:: Provided records

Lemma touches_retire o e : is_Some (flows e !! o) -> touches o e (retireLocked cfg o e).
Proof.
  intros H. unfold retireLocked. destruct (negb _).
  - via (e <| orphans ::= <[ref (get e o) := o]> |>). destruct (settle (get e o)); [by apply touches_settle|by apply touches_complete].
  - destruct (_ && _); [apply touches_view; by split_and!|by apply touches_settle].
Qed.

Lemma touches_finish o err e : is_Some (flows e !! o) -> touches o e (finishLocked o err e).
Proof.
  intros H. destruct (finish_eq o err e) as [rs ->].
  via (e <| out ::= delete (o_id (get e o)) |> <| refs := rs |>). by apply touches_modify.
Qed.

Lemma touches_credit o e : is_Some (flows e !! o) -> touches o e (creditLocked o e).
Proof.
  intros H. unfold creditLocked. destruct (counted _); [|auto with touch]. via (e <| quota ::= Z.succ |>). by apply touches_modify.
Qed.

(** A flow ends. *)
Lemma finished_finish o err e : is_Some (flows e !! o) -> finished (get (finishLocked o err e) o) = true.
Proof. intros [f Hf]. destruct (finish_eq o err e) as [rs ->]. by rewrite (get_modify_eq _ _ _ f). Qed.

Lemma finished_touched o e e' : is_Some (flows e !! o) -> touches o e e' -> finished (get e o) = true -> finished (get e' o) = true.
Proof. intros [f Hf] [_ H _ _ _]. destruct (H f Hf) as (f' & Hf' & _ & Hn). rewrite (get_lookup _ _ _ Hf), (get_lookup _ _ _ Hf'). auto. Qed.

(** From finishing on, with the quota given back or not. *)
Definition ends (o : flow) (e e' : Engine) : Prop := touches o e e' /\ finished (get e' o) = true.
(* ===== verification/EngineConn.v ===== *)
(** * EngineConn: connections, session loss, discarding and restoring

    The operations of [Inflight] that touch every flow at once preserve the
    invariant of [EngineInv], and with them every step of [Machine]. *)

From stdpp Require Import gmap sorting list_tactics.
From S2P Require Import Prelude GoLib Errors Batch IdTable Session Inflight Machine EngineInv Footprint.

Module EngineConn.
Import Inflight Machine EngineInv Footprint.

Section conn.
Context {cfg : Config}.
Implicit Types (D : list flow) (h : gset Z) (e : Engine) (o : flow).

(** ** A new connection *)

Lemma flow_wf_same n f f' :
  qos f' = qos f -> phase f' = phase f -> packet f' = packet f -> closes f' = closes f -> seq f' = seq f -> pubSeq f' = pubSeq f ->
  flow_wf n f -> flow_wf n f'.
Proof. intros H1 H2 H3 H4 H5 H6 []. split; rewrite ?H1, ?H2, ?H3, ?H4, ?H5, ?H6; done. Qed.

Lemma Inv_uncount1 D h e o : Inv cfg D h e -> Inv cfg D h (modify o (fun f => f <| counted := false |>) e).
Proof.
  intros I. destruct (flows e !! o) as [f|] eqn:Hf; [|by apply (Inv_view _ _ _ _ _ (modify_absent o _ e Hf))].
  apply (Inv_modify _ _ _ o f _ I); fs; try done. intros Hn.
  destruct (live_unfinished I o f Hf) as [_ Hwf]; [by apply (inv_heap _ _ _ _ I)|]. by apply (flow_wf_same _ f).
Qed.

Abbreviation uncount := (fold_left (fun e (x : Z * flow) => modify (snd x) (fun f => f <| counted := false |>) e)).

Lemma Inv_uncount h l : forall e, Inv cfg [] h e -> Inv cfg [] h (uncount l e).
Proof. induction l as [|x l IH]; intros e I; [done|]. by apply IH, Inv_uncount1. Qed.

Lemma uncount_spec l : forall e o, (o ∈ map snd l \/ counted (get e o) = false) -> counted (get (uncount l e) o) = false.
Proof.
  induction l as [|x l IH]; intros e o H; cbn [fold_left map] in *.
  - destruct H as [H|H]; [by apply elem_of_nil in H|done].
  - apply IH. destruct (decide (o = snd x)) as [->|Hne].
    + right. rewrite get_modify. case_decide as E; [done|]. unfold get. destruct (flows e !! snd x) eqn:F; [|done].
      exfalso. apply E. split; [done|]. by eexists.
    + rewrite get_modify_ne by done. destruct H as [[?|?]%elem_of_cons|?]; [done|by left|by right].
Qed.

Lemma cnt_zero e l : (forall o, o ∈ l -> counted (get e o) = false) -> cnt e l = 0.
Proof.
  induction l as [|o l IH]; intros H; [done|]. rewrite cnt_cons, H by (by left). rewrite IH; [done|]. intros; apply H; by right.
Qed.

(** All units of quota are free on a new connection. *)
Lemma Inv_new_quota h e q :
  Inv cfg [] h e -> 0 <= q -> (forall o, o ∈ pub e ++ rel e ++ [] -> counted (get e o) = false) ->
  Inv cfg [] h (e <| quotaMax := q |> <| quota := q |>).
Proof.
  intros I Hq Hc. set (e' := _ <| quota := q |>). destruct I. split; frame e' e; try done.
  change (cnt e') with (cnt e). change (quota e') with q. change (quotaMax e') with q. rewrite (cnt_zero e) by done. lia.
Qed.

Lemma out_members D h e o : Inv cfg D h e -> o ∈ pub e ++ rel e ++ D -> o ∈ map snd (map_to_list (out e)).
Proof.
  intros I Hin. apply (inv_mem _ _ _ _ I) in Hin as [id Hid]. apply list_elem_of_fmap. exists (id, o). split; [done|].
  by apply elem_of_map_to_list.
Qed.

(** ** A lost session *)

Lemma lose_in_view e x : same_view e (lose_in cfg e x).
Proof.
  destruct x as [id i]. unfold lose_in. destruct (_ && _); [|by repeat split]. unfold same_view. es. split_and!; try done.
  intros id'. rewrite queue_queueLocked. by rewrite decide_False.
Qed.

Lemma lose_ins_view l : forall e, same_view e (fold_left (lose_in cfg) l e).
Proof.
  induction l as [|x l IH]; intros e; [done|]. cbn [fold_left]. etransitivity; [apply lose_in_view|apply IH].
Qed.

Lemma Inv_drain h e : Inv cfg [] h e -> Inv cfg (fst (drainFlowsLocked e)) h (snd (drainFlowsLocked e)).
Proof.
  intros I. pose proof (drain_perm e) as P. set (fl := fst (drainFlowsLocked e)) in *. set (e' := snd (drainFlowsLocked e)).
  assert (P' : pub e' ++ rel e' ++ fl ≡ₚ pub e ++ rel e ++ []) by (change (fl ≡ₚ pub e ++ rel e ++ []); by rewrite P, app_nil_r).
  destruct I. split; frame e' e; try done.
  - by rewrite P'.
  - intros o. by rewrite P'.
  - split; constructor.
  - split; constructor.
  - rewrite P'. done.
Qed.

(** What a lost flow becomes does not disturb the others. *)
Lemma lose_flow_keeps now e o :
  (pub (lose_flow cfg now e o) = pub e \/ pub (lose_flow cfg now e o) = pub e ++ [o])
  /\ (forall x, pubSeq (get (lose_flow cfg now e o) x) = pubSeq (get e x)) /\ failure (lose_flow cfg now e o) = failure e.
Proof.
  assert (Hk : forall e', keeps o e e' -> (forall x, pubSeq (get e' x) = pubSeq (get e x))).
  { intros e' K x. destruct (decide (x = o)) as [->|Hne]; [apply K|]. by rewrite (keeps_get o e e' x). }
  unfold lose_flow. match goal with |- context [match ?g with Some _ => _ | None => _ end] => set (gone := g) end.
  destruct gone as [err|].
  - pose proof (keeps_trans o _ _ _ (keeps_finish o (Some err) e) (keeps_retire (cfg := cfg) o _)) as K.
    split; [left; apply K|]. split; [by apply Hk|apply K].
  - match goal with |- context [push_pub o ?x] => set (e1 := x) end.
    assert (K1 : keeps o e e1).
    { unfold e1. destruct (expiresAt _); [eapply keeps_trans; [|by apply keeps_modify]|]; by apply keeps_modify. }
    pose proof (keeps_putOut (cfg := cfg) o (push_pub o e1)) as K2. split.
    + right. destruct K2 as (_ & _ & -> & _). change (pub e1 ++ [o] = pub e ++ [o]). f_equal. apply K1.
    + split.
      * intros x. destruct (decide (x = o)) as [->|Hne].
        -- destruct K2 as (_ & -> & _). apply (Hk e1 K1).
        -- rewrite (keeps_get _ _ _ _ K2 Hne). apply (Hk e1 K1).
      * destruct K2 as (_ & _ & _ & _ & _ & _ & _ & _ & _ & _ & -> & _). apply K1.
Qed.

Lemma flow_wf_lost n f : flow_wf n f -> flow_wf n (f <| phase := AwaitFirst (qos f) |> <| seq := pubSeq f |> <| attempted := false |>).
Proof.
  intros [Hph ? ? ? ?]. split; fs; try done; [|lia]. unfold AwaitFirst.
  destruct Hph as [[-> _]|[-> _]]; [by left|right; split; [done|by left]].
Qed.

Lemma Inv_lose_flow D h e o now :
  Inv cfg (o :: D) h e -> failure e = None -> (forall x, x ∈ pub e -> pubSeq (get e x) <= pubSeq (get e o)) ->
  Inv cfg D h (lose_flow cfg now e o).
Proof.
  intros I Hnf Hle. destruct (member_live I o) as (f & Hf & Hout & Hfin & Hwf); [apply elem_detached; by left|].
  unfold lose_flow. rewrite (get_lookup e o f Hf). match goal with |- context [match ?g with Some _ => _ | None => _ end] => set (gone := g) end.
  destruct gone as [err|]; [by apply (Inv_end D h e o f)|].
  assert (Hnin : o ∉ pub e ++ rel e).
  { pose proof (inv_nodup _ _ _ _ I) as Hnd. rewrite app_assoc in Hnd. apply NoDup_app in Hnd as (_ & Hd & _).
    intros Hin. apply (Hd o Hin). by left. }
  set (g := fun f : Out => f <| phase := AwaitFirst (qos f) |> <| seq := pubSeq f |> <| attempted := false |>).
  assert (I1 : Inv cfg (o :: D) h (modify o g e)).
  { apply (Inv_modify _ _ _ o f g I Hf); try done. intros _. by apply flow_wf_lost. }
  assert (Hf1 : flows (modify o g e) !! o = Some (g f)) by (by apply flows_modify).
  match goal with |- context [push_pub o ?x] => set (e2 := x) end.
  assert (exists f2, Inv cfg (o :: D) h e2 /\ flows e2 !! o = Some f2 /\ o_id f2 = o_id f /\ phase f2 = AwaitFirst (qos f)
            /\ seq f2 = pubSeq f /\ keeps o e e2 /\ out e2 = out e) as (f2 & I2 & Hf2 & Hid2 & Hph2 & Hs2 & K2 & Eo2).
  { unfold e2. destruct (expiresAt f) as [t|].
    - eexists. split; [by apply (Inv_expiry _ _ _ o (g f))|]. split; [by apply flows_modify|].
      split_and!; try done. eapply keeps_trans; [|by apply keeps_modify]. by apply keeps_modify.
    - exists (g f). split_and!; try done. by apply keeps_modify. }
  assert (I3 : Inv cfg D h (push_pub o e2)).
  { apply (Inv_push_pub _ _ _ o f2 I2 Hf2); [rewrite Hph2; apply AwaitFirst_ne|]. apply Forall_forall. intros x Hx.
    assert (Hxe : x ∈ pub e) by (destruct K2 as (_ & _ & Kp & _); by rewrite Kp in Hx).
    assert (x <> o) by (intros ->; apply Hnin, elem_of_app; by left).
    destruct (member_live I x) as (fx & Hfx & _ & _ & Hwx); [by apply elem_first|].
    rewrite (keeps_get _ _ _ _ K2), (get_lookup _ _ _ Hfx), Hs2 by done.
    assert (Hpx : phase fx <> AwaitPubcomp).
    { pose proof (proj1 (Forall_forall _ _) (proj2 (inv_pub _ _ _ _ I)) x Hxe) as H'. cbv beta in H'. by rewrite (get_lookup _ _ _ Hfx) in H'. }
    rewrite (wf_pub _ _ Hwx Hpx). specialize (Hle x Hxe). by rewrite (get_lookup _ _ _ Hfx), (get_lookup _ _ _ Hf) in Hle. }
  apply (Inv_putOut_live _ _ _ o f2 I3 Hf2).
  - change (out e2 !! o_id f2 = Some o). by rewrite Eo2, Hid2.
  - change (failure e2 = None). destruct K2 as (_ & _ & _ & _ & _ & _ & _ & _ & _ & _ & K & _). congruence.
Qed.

::::

[Task to carry out]:
Output only an exact transcription of the lines above from the one with "Lemma flow_wf_lost n" up to and including the one with "Lemma Inv_lose_flow D".

[Output of the exercise]:
Lemma flow_wf_lost n f : flow_wf n f -> flow_wf n (f <| phase := AwaitFirst (qos f) |> <| seq := pubSeq f |> <| attempted := false |>).
Proof.
  intros [Hph ? ? ? ?]. split; fs; try done; [|lia]. unfold AwaitFirst.
  destruct Hph as [[-> _]|[-> _]]; [by left|right; split; [done|by left]].
Qed.

Lemma Inv_lose_flow D h e o now :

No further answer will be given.